As she thus came to the conclusion, which every woman, perhaps, will come to sooner or later, she turned and left the room; and while her foot was still upon the staircase, there came a sound of many horses’ feet from the small paved esplanade in front of the house.
“Ay, there they are,” murmured the lady in a low voice—“the men who would use any treacherous art whatever to accomplish their own purpose, and who would yet call any one traitor who divulged their schemes. Would to God that Helen would come back!
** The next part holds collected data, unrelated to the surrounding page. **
(* ===== verification/KVStore.v ===== *)
(** * Key-value plugin (examples/kv/impl/store.go)

    The reference plugin: a map with watchers by key prefix.  A watcher is named by
    its address and is its channel of capacity thirty-two, which [PumpToStream]
    empties; [Watch] registers it and sends its first event in two steps, because
    the lock is released in between. *)

From stdpp Require Import prelude gmap strings list fin_maps.
From Stdlib Require Import ZArith.
From S2P Require Import Prelude GoRuntime.

Module kv.

Definition EVENT_TYPE_UNSPECIFIED : Z := 0.
Definition EVENT_TYPE_PUT : Z := 1.
Definition EVENT_TYPE_DELETE : Z := 2.

Record WatchEvent := mkWatchEvent { we_Type : Z; we_Key : string; we_Value : string }.

(** [w_done]: the watcher's context is cancelled. *)
Record watcher := mkWatcher { w_addr : nat; w_prefix : string; w_ch : list WatchEvent; w_done : bool }.

Record Store := mkStore { data : gmap string string; watchers : list watcher }.

Definition NewStore : Store := mkStore ∅ [].

Definition watch_cap : nat := 32.

(** ** Notification *)

Definition matches (w : watcher) (key : string) : bool :=
  bool_decide (w.(w_prefix) = "") || HasPrefix key w.(w_prefix).

Definition push (e : WatchEvent) (w : watcher) : watcher :=
  mkWatcher w.(w_addr) w.(w_prefix) (w.(w_ch) ++ [e]) w.(w_done).

(** The select: [pick] says whether the cancelled context is taken when the channel
    has room too. *)
Definition try_send (pick : nat → bool) (e : WatchEvent) (w : watcher) : watcher :=
  if bool_decide (length w.(w_ch) < watch_cap) then
    if w.(w_done) && pick w.(w_addr) then w else push e w
  else w.

Definition notifyWatchers (pick : nat → bool) (ws : list watcher) (event : WatchEvent) : list watcher :=
  (λ w, if matches w event.(we_Key) then try_send pick event w else w) <$> ws.

(** ** Operations *)

Definition Get (s : Store) (key : string) : string * bool :=
  (get_or "" s.(data) key, bool_decide (is_Some (s.(data) !! key))).

Definition Put (pick : nat → bool) (s : Store) (key value : string) : Store * option error :=
  if bool_decide (key = "") then (s, Some (NewError CodeInvalidArgument (Errorf "key cannot be empty" [])))
  else
    (mkStore (<[key := value]> s.(data)) (notifyWatchers pick s.(watchers) (mkWatchEvent EVENT_TYPE_PUT key value)), None).

Definition Delete (pick : nat → bool) (s : Store) (key : string) : Store * bool :=
  let found := bool_decide (is_Some (s.(data) !! key)) in
  (mkStore (delete key s.(data))
     (if found then notifyWatchers pick s.(watchers) (mkWatchEvent EVENT_TYPE_DELETE key "") else s.(watchers)), found).

(** ** Watching *)

Definition at_addr (addr : nat) (w : watcher) : bool := bool_decide (w.(w_addr) = addr).

Definition Watch_register (s : Store) (addr : nat) (prefix : string) : Store :=
  mkStore s.(data) (s.(watchers) ++ [mkWatcher addr prefix [] false]).

(** The event that establishes the stream; the send blocks ([None]) while the
    channel is full. *)
Definition Watch_started (s : Store) (addr : nat) : option Store :=
  if forallb (λ w, negb (at_addr addr w) || bool_decide (length w.(w_ch) < watch_cap)) s.(watchers)
  then Some (mkStore s.(data)
         ((λ w, if at_addr addr w then push (mkWatchEvent EVENT_TYPE_UNSPECIFIED "_watch_started" "") w else w) <$> s.(watchers)))
  else None.

(** The receive of the pump. *)
Definition Watch_recv (s : Store) (addr : nat) : Store :=
  mkStore s.(data)
    ((λ w, if at_addr addr w then mkWatcher w.(w_addr) w.(w_prefix) (tail w.(w_ch)) w.(w_done) else w) <$> s.(watchers)).

Definition Watch_close (s : Store) (addr : nat) : Store :=
  mkStore s.(data) (remove_first (at_addr addr) s.(watchers)).

(** ** What a watcher receives *)

Inductive op := OpPut (key value : string) | OpDelete (key : string).

Definition apply (pick : nat → bool) (s : Store) (o : op) : Store :=
  match o with OpPut k v => (Put pick s k v).1 | OpDelete k => (Delete pick s k).1 end.

Definition run (pick : nat → bool) (s : Store) (ops : list op) : Store := fold_left (apply pick) ops s.

(** The event an operation causes. *)
Definition event_of (s : Store) (o : op) : option WatchEvent :=
  match o with
  | OpPut k v => if bool_decide (k = "") then None else Some (mkWatchEvent EVENT_TYPE_PUT k v)
  | OpDelete k => if bool_decide (is_Some (s.(data) !! k)) then Some (mkWatchEvent EVENT_TYPE_DELETE k "") else None
  end.

Definition relevant (w : watcher) (e : option WatchEvent) : list WatchEvent :=
  match e with Some e => if matches w e.(we_Key) then [e] else [] | None => [] end.

Fixpoint emitted (pick : nat → bool) (w : watcher) (s : Store) (ops : list op) : list WatchEvent :=
  match ops with [] => [] | o :: ops' => relevant w (event_of s o) ++ emitted pick w (apply pick s o) ops' end.

(** A client that replays events on a copy of the data. *)
Definition replay1 (m : gmap string string) (e : WatchEvent) : gmap string string :=
  if bool_decide (e.(we_Type) = EVENT_TYPE_PUT) then <[e.(we_Key) := e.(we_Value)]> m
  else if bool_decide (e.(we_Type) = EVENT_TYPE_DELETE) then delete e.(we_Key) m
  else m.
Definition replay (m : gmap string string) (es : list WatchEvent) : gmap string string := fold_left replay1 es m.

(** The part of the data under the watcher's prefix. *)
Definition view (w : watcher) (m : gmap string string) : gmap string string := filter (λ kv, matches w kv.1 = true) m.

(** ** Lemmas *)

Lemma view_insert w m k v : view w (<[k := v]> m) = if matches w k then <[k := v]> (view w m) else view w m.
Proof.
  apply map_eq. intros j. apply option_eq. intros x. unfold view. rewrite map_lookup_filter_Some.
  destruct (matches w k) eqn:E; simpl.
  - rewrite !lookup_insert_Some, map_lookup_filter_Some. simpl. naive_solver.
  - rewrite lookup_insert_Some, map_lookup_filter_Some. simpl. naive_solver congruence.
Qed.

Lemma view_delete w m k : view w (delete k m) = delete k (view w m).
Proof. unfold view. by rewrite map_filter_delete. Qed.

Lemma view_delete_other w m k : matches w k = false ∨ m !! k = None → view w (delete k m) = view w m.
Proof.
  intros H. rewrite view_delete. apply delete_id. unfold view. apply map_lookup_filter_None.
  destruct H as [H|H]; [right; simpl; intros; congruence|by left].
Qed.

(** One operation: the data the watcher can see changes as its event says. *)
Lemma replay_op pick w s o :
  replay (view w s.(data)) (relevant w (event_of s o)) = view w (apply pick s o).(data).
Proof.
  destruct o as [k v|k]; simpl; unfold Put.
  - case_bool_decide as Hk; [done|]. simpl. rewrite view_insert. by destruct (matches w k).
  - case_bool_decide as Hk; simpl.
    + destruct (matches w k) eqn:E; unfold replay; simpl; [by rewrite view_delete|].
      symmetry. apply view_delete_other. by left.
    + symmetry. apply view_delete_other. right. by apply eq_None_not_Some.
Qed.

Lemma replay_ops pick w s ops :
  replay (view w s.(data)) (emitted pick w s ops) = view w (run pick s ops).(data).
Proof.
  revert s. induction ops as [|o ops IH]; intros s; simpl; [done|].
  unfold replay. rewrite fold_left_app. fold (replay (view w (data s)) (relevant w (event_of s o))).
  rewrite (replay_op pick). apply IH.
Qed.

(** A watcher that receives nothing while [es] are emitted for it. *)
Definition buffered (es : list WatchEvent) (w : watcher) : watcher :=
  mkWatcher w.(w_addr) w.(w_prefix) (take watch_cap (w.(w_ch) ++ es)) w.(w_done).

Lemma kv_buffered_app es1 es2 w : buffered es2 (buffered es1 w) = buffered (es1 ++ es2) w.
Proof.
  unfold buffered. simpl. f_equal. rewrite (app_assoc (w_ch w)). generalize (w_ch w ++ es1) as l. intros l.
  destruct (decide (length l ≤ watch_cap)) as [H|H].
  - by rewrite (take_ge l).
  - rewrite (take_app_le (take _ _)) by (rewrite length_take; lia).
    rewrite take_take, Nat.min_id. by rewrite take_app_le by lia.
Qed.

Lemma try_send_live pick e w : w.(w_done) = false → length w.(w_ch) ≤ watch_cap → try_send pick e w = buffered [e] w.
Proof.
  intros Hd Hl. unfold try_send, buffered. rewrite Hd. simpl. case_bool_decide as H.
  - unfold push. rewrite Hd. f_equal. symmetry. apply take_ge. rewrite length_app. simpl. lia.
  - rewrite take_app_length' by lia. destruct w; simpl in *; by subst.
Qed.

Lemma kv_buffered_nil w : length w.(w_ch) ≤ watch_cap → buffered [] w = w.
Proof. intros. unfold buffered. rewrite app_nil_r, take_ge by done. by destruct w. Qed.

Lemma apply_watchers pick s o i w : s.(watchers) !! i = Some w → w.(w_done) = false → length w.(w_ch) ≤ watch_cap →
  (apply pick s o).(watchers) !! i = Some (buffered (relevant w (event_of s o)) w).
Proof.
  intros Hi Hd Hl.
  assert (Hn : ∀ e, notifyWatchers pick (watchers s) e !! i = Some (buffered (relevant w (Some e)) w)).
  { intros e. unfold notifyWatchers. rewrite list_lookup_fmap, Hi. simpl.
    destruct (matches w (we_Key e)); f_equal; [by apply try_send_live|by rewrite kv_buffered_nil]. }
  destruct o as [k v|k]; simpl; unfold Put; case_bool_decide; simpl; rewrite ?Hn; try done; by rewrite Hi, kv_buffered_nil.
Qed.

Lemma relevant_buffered es w e : relevant (buffered es w) e = relevant w e.
Proof. done. Qed.

Lemma emitted_buffered pick es w s ops : emitted pick (buffered es w) s ops = emitted pick w s ops.
Proof. revert s. induction ops as [|o ops IH]; intros s; simpl; [done|]. by rewrite IH. Qed.

Lemma run_watchers pick s ops i w : s.(watchers) !! i = Some w → w.(w_done) = false → length w.(w_ch) ≤ watch_cap →
  (run pick s ops).(watchers) !! i = Some (buffered (emitted pick w s ops) w).
Proof.
  revert s w. induction ops as [|o ops IH]; intros s w Hi Hd Hl; simpl; [by rewrite kv_buffered_nil|].
  rewrite (IH _ (buffered (relevant w (event_of s o)) w)).
  - by rewrite emitted_buffered, kv_buffered_app.
  - by apply apply_watchers.
  - done.
  - simpl. rewrite length_take. lia.
Qed.

(** ** Property *)

(** A watcher that is live receives, in order, the changes of the keys under its
    prefix, the newest dropped once thirty-two are waiting; as long as none was
    dropped, replaying what it receives on the part of the data it could see gives
    the part of the data it can see now. *)
Theorem watch_replicates pick s ops i w (Hi : s.(watchers) !! i = Some w) (Hlive : w.(w_done) = false)
    (Hcap : length w.(w_ch) ≤ watch_cap) :
  ∃ w', (run pick s ops).(watchers) !! i = Some w' ∧
    w'.(w_ch) = take watch_cap (w.(w_ch) ++ emitted pick w s ops) ∧
    (length w.(w_ch) + length (emitted pick w s ops) ≤ watch_cap →
     replay (view w s.(data)) (drop (length w.(w_ch)) w'.(w_ch)) = view w (run pick s ops).(data)).
Proof.
  exists (buffered (emitted pick w s ops) w). split_and!; [by apply run_watchers|done|].
  intros Hlen. simpl. rewrite take_ge by (rewrite length_app; lia).
  rewrite drop_app_length. apply replay_ops.
Qed.

Definition ex_store : Store := mkStore {["user/1" := "ann"; "cfg" := "x"]} [mkWatcher 7 "user/" [] false].
Definition ex_ops : list op := [OpPut "user/2" "bob"; OpPut "cfg" "y"; OpDelete "user/1"; OpDelete "none"].

Lemma watch_replicates_witness :
  ∃ w', (run (λ _, true) ex_store ex_ops).(watchers) !! 0 = Some w' ∧
    w'.(w_ch) = [mkWatchEvent EVENT_TYPE_PUT "user/2" "bob"; mkWatchEvent EVENT_TYPE_DELETE "user/1" ""] ∧
    replay {["user/1" := "ann"]} w'.(w_ch) = {["user/2" := "bob"]}.
Proof.
  destruct (watch_replicates (λ _, true) ex_store ex_ops 0 (mkWatcher 7 "user/" [] false) eq_refl eq_refl
    ltac:(vm_compute; lia)) as (w' & H1 & H2 & H3).
  exists w'. split; [exact H1|]. rewrite H2. split; [vm_compute; reflexivity|].
  specialize (H3 ltac:(vm_compute; lia)). rewrite H2 in H3. vm_compute in H3 |- *. exact H3.
Defined.

(** Reads see the last write. *)
Lemma Get_Put pick s k v k' : k ≠ "" → Get (Put pick s k v).1 k' = if decide (k = k') then (v, true) else Get s k'.
Proof.
  intros Hk. unfold Put, Get. rewrite bool_decide_eq_false_2 by done. simpl. rewrite get_or_insert, lookup_insert.
  by case_decide.
Qed.

Lemma Get_Delete pick s k k' : Get (Delete pick s k).1 k' = if decide (k = k') then ("", false) else Get s k'.
Proof. unfold Get. simpl. rewrite get_or_delete, lookup_delete. by case_decide. Qed.

(** A client can be sent an event before the one that announces its stream. *)
Lemma first_event_not_started :
  let s := (Put (λ _, false) (Watch_register NewStore 1 "") "a" "1").1 in
  (λ s, (λ w, w.(w_ch)) <$> s.(watchers)) <$> Watch_started s 1 =
  Some [[mkWatchEvent EVENT_TYPE_PUT "a" "1"; mkWatchEvent EVENT_TYPE_UNSPECIFIED "_watch_started" ""]].
Proof. done. Qed.

End kv.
I am weary of all this, and sick at heart, as well I may be.”
A sound in the hall below made her quicken her footsteps; and in two or three minutes more the room she had just quitted was occupied by five or six tenants of a very different character and appearance from herself.
The first person that entered the room after the lady quitted it was Monsieur Plessis himself, who, with a light in his hand, came quickly on before the rest, and gave a rapid glance round, as if to insure that no little articles belonging to its last tenant remained scattered about, to betray the fact of her dwelling in his house.